#### What is being asked:
All of the records must be repeated exactly.

#### Data for review:
(** * Shared Travel Planner: access control, sharing and trip aggregation

    A shallow embedding of [app/models.py], [app/schemas.py] and
    [app/main.py].  Tables are lists of rows in insertion order, the
    request handlers are written in a state-and-exception monad over the
    database, and the route table [app] attaches the status code of each
    route decorator. *)

From Stdlib Require Import ZArith List String Bool Lia.
Import ListNotations.
Local Open Scope string_scope.
Local Open Scope list_scope.
Local Open Scope Z_scope.

(** ** Values

    Python [int] is [Z]; [datetime] and [date] values are kept as the
    integers that order them (seconds and days); [str] is [string] and
    [Optional[T]] is [option T]. *)

Definition datetime := Z.
Definition date := Z.

Definition option_Z_eqb (a b : option Z) : bool :=
  match a, b with
  | Some x, Some y => x =? y
  | None, None => true
  | _, _ => false
  end.

(** ** models.py *)

Module TripShare.
Record t : Type := Build
  { trip_id : Z;
    user_id : Z;
    created_at : datetime }.
End TripShare.

Module User.
Record t : Type := Build
  { id : Z;
    email : string;
    hashed_password : string;
    created_at : datetime }.
End User.

Module Trip.
Record t : Type := Build
  { id : Z;
    name : string;
    owner_id : Z;
    start_date : option date;
    end_date : option date;
    created_at : datetime }.

(* Equality of two model instances compares their field dictionaries. *)
Definition eqb (a b : t) : bool :=
  (id a =? id b) && String.eqb (name a) (name b) && (owner_id a =? owner_id b)
  && option_Z_eqb (start_date a) (start_date b)
  && option_Z_eqb (end_date a) (end_date b)
  && (created_at a =? created_at b).
End Trip.

Module Flight.
Record t : Type := Build
  { id : Z;
    trip_id : Z;
    airline : string;
    departure_airport : string;
    arrival_airport : string;
    departure_time : datetime;
    arrival_time : datetime }.
End Flight.

Module Hotel.
Record t : Type := Build
  { id : Z;
    trip_id : Z;
    name : string;
    city : string;
    check_in : date;
    check_out : date }.
End Hotel.

(** ** schemas.py *)

Module UserCreate.
Record t : Type := Build { email : string; password : string }.
End UserCreate.

Module Token.
Record t : Type := Build { access_token : string; token_type : string }.
End Token.

Module UserRead.
Record t : Type := Build { id : Z; email : string }.
End UserRead.

Module FlightCreate.
Record t : Type := Build
  { airline : string;
    departure_airport : string;
    arrival_airport : string;
    departure_time : datetime;
    arrival_time : datetime }.
End FlightCreate.

Module HotelCreate.
Record t : Type := Build
  { name : string; city : string; check_in : date; check_out : date }.
End HotelCreate.

Module TripCreate.
Record t : Type := Build
  { name : string;
    start_date : option date;
    end_date : option date;
    flights : list FlightCreate.t;
    hotels : list HotelCreate.t }.
End TripCreate.

Module FlightRead.
Record t : Type := Build
  { id : Z;
    airline : string;
    departure_airport : string;
    arrival_airport : string;
    departure_time : datetime;
    arrival_time : datetime }.

(* A [Flight] row placed in a [FlightRead] field keeps the declared
   fields; [trip_id] is not one of them. *)
Definition of_row (f : Flight.t) : t :=
  Build (Flight.id f) (Flight.airline f) (Flight.departure_airport f)
        (Flight.arrival_airport f) (Flight.departure_time f)
        (Flight.arrival_time f).
End FlightRead.

Module HotelRead.
Record t : Type := Build
  { id : Z; name : string; city : string; check_in : date; check_out : date }.

Definition of_row (h : Hotel.t) : t :=
  Build (Hotel.id h) (Hotel.name h) (Hotel.city h) (Hotel.check_in h)
        (Hotel.check_out h).
End HotelRead.

Module TripRead.
Record t : Type := Build
  { id : Z;
    name : string;
    owner_id : Z;
    start_date : option date;
    end_date : option date;
    flights : list FlightRead.t;
    hotels : list HotelRead.t;
    shared_with_user_ids : list Z }.
End TripRead.

Module ShareRequest.
Record t : Type := Build { email : string }.
End ShareRequest.

Module OAuth2PasswordRequestForm.
Record t : Type := Build { username : string; password : string }.
End OAuth2PasswordRequestForm.

(** ** The database behind a session *)

Record Database : Type := mkDatabase
  { users : list User.t;
    trips : list Trip.t;
    flights : list Flight.t;
    hotels : list Hotel.t;
    shares : list TripShare.t }.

#### Your response:
(** * Shared Travel Planner: access control, sharing and trip aggregation

    A shallow embedding of [app/models.py], [app/schemas.py] and
    [app/main.py].  Tables are lists of rows in insertion order, the
    request handlers are written in a state-and-exception monad over the
    database, and the route table [app] attaches the status code of each
    route decorator. *)

From Stdlib Require Import ZArith List String Bool Lia.
Import ListNotations.
Local Open Scope string_scope.
Local Open Scope list_scope.
Local Open Scope Z_scope.

(** ** Values

    Python [int] is [Z]; [datetime] and [date] values are kept as the
    integers that order them (seconds and days); [str] is [string] and
    [Optional[T]] is [option T]. *)

Definition datetime := Z.
Definition date := Z.

Definition option_Z_eqb (a b : option Z) : bool :=
  match a, b with
  | Some x, Some y => x =? y
  | None, None => true
  | _, _ => false
  end.

(** ** models.py *)

Module TripShare.
Record t : Type := Build
  { trip_id : Z;
    user_id : Z;
    created_at : datetime }.
End TripShare.

Module User.
Record t : Type := Build
  { id : Z;
    email : string;
    hashed_password : string;
    created_at : datetime }.
End User.

Module Trip.
Record t : Type := Build
  { id : Z;
    name : string;
    owner_id : Z;
    start_date : option date;
    end_date : option date;
    created_at : datetime }.

(* Equality of two model instances compares their field dictionaries. *)
Definition eqb (a b : t) : bool :=
  (id a =? id b) && String.eqb (name a) (name b) && (owner_id a =? owner_id b)
  && option_Z_eqb (start_date a) (start_date b)
  && option_Z_eqb (end_date a) (end_date b)
  && (created_at a =? created_at b).
End Trip.

Module Flight.
Record t : Type := Build
  { id : Z;
    trip_id : Z;
    airline : string;
    departure_airport : string;
    arrival_airport : string;
    departure_time : datetime;
    arrival_time : datetime }.
End Flight.

Module Hotel.
Record t : Type := Build
  { id : Z;
    trip_id : Z;
    name : string;
    city : string;
    check_in : date;
    check_out : date }.
End Hotel.

(** ** schemas.py *)

Module UserCreate.
Record t : Type := Build { email : string; password : string }.
End UserCreate.

Module Token.
Record t : Type := Build { access_token : string; token_type : string }.
End Token.

Module UserRead.
Record t : Type := Build { id : Z; email : string }.
End UserRead.

Module FlightCreate.
Record t : Type := Build
  { airline : string;
    departure_airport : string;
    arrival_airport : string;
    departure_time : datetime;
    arrival_time : datetime }.
End FlightCreate.

Module HotelCreate.
Record t : Type := Build
  { name : string; city : string; check_in : date; check_out : date }.
End HotelCreate.

Module TripCreate.
Record t : Type := Build
  { name : string;
    start_date : option date;
    end_date : option date;
    flights : list FlightCreate.t;
    hotels : list HotelCreate.t }.
End TripCreate.

Module FlightRead.
Record t : Type := Build
  { id : Z;
    airline : string;
    departure_airport : string;
    arrival_airport : string;
    departure_time : datetime;
    arrival_time : datetime }.

(* A [Flight] row placed in a [FlightRead] field keeps the declared
   fields; [trip_id] is not one of them. *)
Definition of_row (f : Flight.t) : t :=
  Build (Flight.id f) (Flight.airline f) (Flight.departure_airport f)
        (Flight.arrival_airport f) (Flight.departure_time f)
        (Flight.arrival_time f).
End FlightRead.

Module HotelRead.
Record t : Type := Build
  { id : Z; name : string; city : string; check_in : date; check_out : date }.

Definition of_row (h : Hotel.t) : t :=
  Build (Hotel.id h) (Hotel.name h) (Hotel.city h) (Hotel.check_in h)
        (Hotel.check_out h).
End HotelRead.

Module TripRead.
Record t : Type := Build
  { id : Z;
    name : string;
    owner_id : Z;
    start_date : option date;
    end_date : option date;
    flights : list FlightRead.t;
    hotels : list HotelRead.t;
    shared_with_user_ids : list Z }.
End TripRead.

Module ShareRequest.
Record t : Type := Build { email : string }.
End ShareRequest.

Module OAuth2PasswordRequestForm.
Record t : Type := Build { username : string; password : string }.
End OAuth2PasswordRequestForm.

(** ** The database behind a session *)

Record Database : Type := mkDatabase
  { users : list User.t;
    trips : list Trip.t;
    flights : list Flight.t;
    hotels : list Hotel.t;
    shares : list TripShare.t }.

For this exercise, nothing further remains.